The present invention provides a process for the preparation of citalopram hydrobromide.
Citalopram is chemically a racemic mixture of 1-(3-dimethylaminopropyl)-1- (4-fluorophenyl)-1,3-dihydroisobenzofuran -5-carbonitrile of Formula I,
Citalopram is commercially available in the form of its hydrochloride or hydrobromide salt which is indicated for the treatment of depression. Citalopram is known to be a selective centrally active serotonin reuptake inhibitor.
US Patent No 4,650,884 provides a process for preparing citalopram hydrobromide, which involves evaporating a toluene layer containing citalopram base under reduced pressure, dissolving the residue in acetone and isolating citalopram hydrobromide by passing gaseous hydrogen bromide. PCT Publication No WO 03/072563 provides a process of preparing citalopram hydrobromide by treating citalopram base dissolved in methanol with aqueous hydrobromic acid. PCT Publication No WO 03/072565 provides a process of preparing citalopram hydrobromide and the said process involves dissolving a residue obtained by evaporation of toluene layer, in isopropyl alcohol and treating the solution with aqueous hydrobromic acid to obtain citalopram hydrobromide crystals. A similar process of isolating citalopram hydrobromide from isopropyl alcohol is also provided in US 6,812,355 and WO 03/080589.

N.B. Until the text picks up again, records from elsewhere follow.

Lemma step_thread_remaining th w held th' w' held' :
  step_thread th w held = Some (th', w', held') -> (remaining th' < remaining th)%nat.
Proof.
  assert (forall A (m : H A) k q locked n, (forall a, (remaining (k a) < n)%nat) -> (0 < n)%nat ->
    Some (guarded q locked held (advance m k w)) = Some (th', w', held') -> (remaining th' < n)%nat) as Hadv.
  { intros A m k q locked n Hk Hn. unfold guarded, advance.
    destruct (m w) as [[a|r] w1]; intros [= <- _ _]; cbn; [apply Hk|done]. }
  destruct th; cbn [step_thread]; intros Hs; try done;
    try (eapply Hadv; [| |exact Hs]; cbn; intros; lia).
  destruct (_ !! _); [destruct (bool_decide _); [done|]|]; simplify_eq; cbn; lia.
Qed.

Lemma sched_work t c c' : sched t c = Some c' -> (work (cf_threads c') < work (cf_threads c))%nat.
Proof.
  unfold sched. destruct (cf_threads c !! t) as [th|] eqn:Ht; [|done].
  destruct (step_thread _ _ _) as [[[th' w'] held']|] eqn:Hst; [|done]. intros [= <-]. cbn.
  apply step_thread_remaining in Hst. pose proof (work_insert _ _ _ th' Ht). lia.
Qed.

Lemma work_bound ths : (work ths <= 8 * size ths)%nat.
Proof.
  induction ths as [|t th ths Hf _ IH] using map_first_key_ind; [done|].
  unfold work in *. rewrite map_size_insert_None by done.
  rewrite (map_fold_insert_L _ _ t th) by (first [done|intros; lia]).
  destruct th; cbn [remaining]; lia.
Qed.

Lemma run_work ts c c' :
  run ts c = Some c' -> (length ts + work (cf_threads c') <= work (cf_threads c))%nat.
Proof.
  revert c. induction ts as [|t ts IH]; intros c; cbn [run length]; [by intros [= ->]|].
  destruct (sched t c) as [c1|] eqn:Hs; [|done]. intros Hr%IH. apply sched_work in Hs. lia.
Qed.

(** A request that holds a lock never waits, so some request can always go on. *)
Lemma progress c : conf_ok c -> all_answered c \/ exists t c', sched t c = Some c'.
Proof.
  intros Hok.
  destruct (decide (map_Forall (fun _ th => remaining th = 0%nat) (cf_threads c))) as [Hall|Hnot].
  { left. intros t th Ht. specialize (Hall _ _ Ht). destruct th; try done. by eexists. }
  right. apply map_not_Forall in Hnot as (t & th & Ht & Hrem); [|apply _].
  assert (forall t0 th0, cf_threads c !! t0 = Some th0 ->
    step_thread th0 (cf_world c) (cf_held c) <> None -> exists t c', sched t c = Some c') as Hgo.
  { intros t0 th0 Ht0 Hn. exists t0. unfold sched. rewrite Ht0.
    destruct (step_thread th0 _ _) as [[[? ?] ?]|]; [by eexists|done]. }
  destruct th as [q|q|q p|q p|q p|q p l|q p l|q g l|r]; try by apply (Hgo t _ Ht).
  destruct (pc_quotas p !! cr_project q) as [limit|] eqn:Hlim.
  2:{ apply (Hgo t _ Ht). cbn. by rewrite Hlim. }
  destruct (decide (cr_project q ∈ cf_held c)) as [Hheld|Hfree].
  - apply (ok_held _ Hok) in Hheld as (t0 & th0 & Ht0 & Hl0). apply (Hgo t0 _ Ht0). by destruct th0.
  - apply (Hgo t _ Ht). cbn. by rewrite Hlim, bool_decide_eq_false_2.
Qed.

(** C17. No deadlock and no livelock: from every reachable configuration some schedule
    of the requests in flight has them all answered, and no schedule takes more
    than eight steps per request. *)
Theorem every_request_answered c0 c :
  initial c0 -> rtc step c0 c ->
  (exists ts c', run ts c = Some c' /\ all_answered c') /\
  (forall ts c', run ts c = Some c' -> (length ts <= 8 * size (cf_threads c))%nat).
Proof.
  intros Hinit Hr. destruct (reachable_ok _ _ (initial_ok _ Hinit) Hr) as [Hok _]. split.
  - remember (work (cf_threads c)) as n eqn:Hn. clear Hr. revert c Hok Hn.
    induction n as [n IH] using lt_wf_ind. intros c Hok ->.
    destruct (progress _ Hok) as [Hall|(t & c1 & Hs)]; [by exists [], c|].
    destruct (IH _ (sched_work _ _ _ Hs) c1 (sched_ok _ _ _ Hok Hs) eq_refl) as (ts & c2 & Hrun & Hall).
    exists (t :: ts), c2. cbn [run]. by rewrite Hs.
  - intros ts c' Hrun%run_work. pose proof (work_bound (cf_threads c)). lia.
Qed.

Lemma run_rtc ts c c' : run ts c = Some c' -> rtc step c c'.
Proof.
  revert c. induction ts as [|t ts IH]; intros c; cbn [run]; [intros [= ->]; constructor|].
  destruct (sched t c) as [c1|] eqn:Hs; [|done]. intros Hr%IH. by eapply rtc_l; [eapply step_request|].
Qed.

(** ** What may happen meanwhile *)

(** A reconcile pass, which writes only status. *)
Lemma status_only_shrinks s s' : status_only s s' -> shrinks s s'.
Proof.
  intros Hso. split; [apply Hso| |].
  - intros Hk id c' Hc'. pose proof (so_rows _ _ Hso id) as Hrow. rewrite Hc' in Hrow.
    inversion Hrow as [c ? (Hid & _) Hc|]; subst. rewrite Hid. by apply Hk.
  - intros id c' Hc' Hrun. pose proof (so_rows _ _ Hso id) as Hrow. rewrite Hc' in Hrow.
    inversion Hrow as [c ? (_ & Hspec & _ & Hdes & _) Hc|]; subst. exists c.
    split; [done|]. split; congruence.
Qed.

(** A delete, a suspend or a reap: the row stops being desired Running. *)
Lemma stop_shrinks s s' id c t d :
  m_policy s' = m_policy s -> d <> DRunning -> m_clusters s !! id = Some c ->
  m_clusters s' = <[id := with_desired t d c]> (m_clusters s) -> shrinks s s'.
Proof.
  intros Hp Hd Hc Hcl. split; [done| |].
  - intros Hk. rewrite Hcl. apply map_Forall_insert_2; [by apply Hk in Hc|done].
  - intros id' c'. rewrite Hcl, lookup_insert_Some. intros [[<- <-]|[Hne Hc']] Hrun; [done|eauto].
Qed.

(** A purge, or the retention sweep: the row goes. *)
Lemma purge_shrinks s s' id :
  m_policy s' = m_policy s -> m_clusters s' = delete id (m_clusters s) -> shrinks s s'.
Proof.
  intros Hp Hcl. split; [done| |]; rewrite Hcl.
  - intros Hk. by apply map_Forall_delete.
  - intros id' c' [Hne Hc']%lookup_delete_Some Hrun. eauto.
Qed.
End steps.

(** ** Two requests in one project *)

#[local] Existing Instance plain_codec.

(** Two anonymous requests for clusters of project [demo], with a quota that fits
    one of them. *)
Definition demo_quota : PolicyConfig := {|
  pc_prices := None; pc_budgets := ∅; pc_gpu_default_sharing := WholeGpu;
  pc_quotas := {[cs_project demo_spec := snd demo_demand]} |}.
Definition demo_request (id : string) : CreateRequest :=
  {| cr_identity := None; cr_id := id; cr_spec := demo_spec |}.
Definition demo_conf : Conf := {|
  cf_world := {| api_store := empty_store; api_clock := fun n => 100 + Z.of_nat n; api_reads := 0 |};
  cf_held := ∅;
  cf_threads := {[0%nat := Arrived (demo_request "c1"); 1%nat := Arrived (demo_request "c2")]} |}.

Lemma demo_initial : initial demo_conf.
Proof.
  split_and!; [done|done|]. intros t th Hth. cbn in Hth.
  apply lookup_insert_Some in Hth as [[_ <-]|[_ Hth]]; [by eexists|].
  apply lookup_singleton_Some in Hth as [_ <-]. by eexists.
Qed.

(** Both are under way, the first about to commit, the second waiting. *)
Definition demo_reached (ts : list nat) : Conf := default demo_conf (run demo_quota ts demo_conf).

(** The one that has the lock commits; the other then finds the quota used up. *)
Lemma demo_race :
  let answers c := (fun th => match th with Answered r => rs_status r | _ => 0 end) <$> cf_threads c in
  answers (demo_reached [0;1;0;1;0;1;0;0;0;0;0;1;1]%nat) =
    {[0%nat := 201; 1%nat := 409]} /\
  sched demo_quota 1 (demo_reached [0;1;0;1;0;1;0;0;0]%nat) = None.
Proof. split; vm_compute; reflexivity. Qed.

Definition demo_schedule : list nat := [0;1;0;1;0;1;0;0;0]%nat.

Lemma demo_reachable : rtc (step demo_quota) demo_conf (demo_reached demo_schedule).
Proof. apply run_rtc with (ts := demo_schedule). vm_compute. reflexivity. Qed.

Lemma no_over_admission_witness :
  cs_project demo_spec ∈ cf_held (demo_reached demo_schedule) /\
  exists cs, fits_beside (snd demo_demand) cs (cr_owned (demo_request "c1")).
Proof.
  destruct (no_over_admission demo_quota demo_conf (demo_reached demo_schedule)
    (default demo_conf (sched demo_quota 0 (demo_reached demo_schedule))) 0 (demo_request "c1")
    (policy_of demo_quota empty_store) true (snd demo_demand) demo_initial demo_reachable)
    as (Hheld & cs & Hfit & _).
  - vm_compute. reflexivity.
  - vm_compute. reflexivity.
  - vm_compute. reflexivity.
  - split; [exact Hheld|by exists cs].
Defined.

Lemma every_request_answered_witness :
  exists ts c', run demo_quota ts demo_conf = Some c' /\ all_answered c'.
Proof.
  destruct (every_request_answered demo_quota demo_conf demo_conf demo_initial (rtc_refl _ _)) as [Hex _].
  exact Hex.
Defined.

Lemma alone_is_create_cluster_witness :
  let q := demo_request "c1" in
  alone demo_quota 8 (Arrived q) (cf_world demo_conf) ∅ =
  handled (create_cluster demo_quota (cr_identity q) (cr_id q) (cr_spec q)) (cf_world demo_conf) ∅.
Proof. apply (alone_is_create_cluster demo_quota (demo_request "c1") (cf_world demo_conf) ∅). set_solver. Defined.

(** ** Resume is not admission *)

(** What a reconcile pass records of a cluster. *)
Definition observed_as (st : ClusterState) (id : string) (w : ApiWorld) : ApiWorld :=
  set_api_store (snd (record_observation id (Some st) 1 (api_store w))) w.

Definition status_of (x : Response * ApiWorld) : Z := rs_status (fst x).

(** Create, suspend, create another, resume: every command is accepted, and the
    project runs two clusters where its quota fits one. *)
Lemma resume_exceeds_quota :
  let create id := answer (create_cluster demo_quota None id demo_spec) in
  let a1 := create "c1"%string (cf_world demo_conf) in
  let a2 := answer (lifecycle_command None "c1" CmdSuspend) (observed_as Running "c1" (snd a1)) in
  let a3 := create "c2"%string (observed_as Suspended "c1" (snd a2)) in
  let a4 := answer (lifecycle_command None "c1" CmdResume) (snd a3) in
  (status_of a1, status_of a2, status_of a3, status_of a4) = (201, 202, 201, 202) /\
  (c_desired <$> m_clusters (api_store (snd a4))) = {["c1"%string := DRunning; "c2"%string := DRunning]}.
Proof. vm_compute. split; reflexivity. Qed.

PCT Publication No WO 03/057132 provides a process for preparing citalopram hydrobromide by treating a mixture of citalopram oxalate and toluene, with hydrobromic acid. PCT Publication No WO 05/077927 provides a process for preparing citalopram hydrobromide by treating a toluene layer containing citalopram with pyridine hydrobromide.
PCT Publication No WO 02/072565 provides a process for preparing citalopram hydrobromide, wherein the process involves dissolving free base of citalopram in toluene and adding aqueous hydrobromic acid to the above solution to get citalopram hydrobromide. A similar process is also provided in WO 03/007872 and WO 03/029236.
The present invention provides a novel process for the preparation of citalopram hydrobromide. The present process does not involve the isolation of citalopram free base and the hydrobromide salt is isolated directly from the water immiscible layer of the reaction mixture. Thus the present process reduces the steps involved in the preparation of citalopram hydrobromide and at the same time, yield and purity of the product is also observed to be higher.
A first aspect of the present invention provides a process for the preparation of citalopram hydrobromide, which comprises
a) treating an acidic solution comprising citalopram, with an organic or inorganic
base,
b) extracting the reaction mixture of step a) with a water immiscible organic solvent,
c) treating the organic layer obtained in step b) with hydrobromic acid,
d) isolating citalopram hydrobromide from the reaction mixture thereof,
wherein the said process is characterized by the fact that citalopram base is not isolated at any stage.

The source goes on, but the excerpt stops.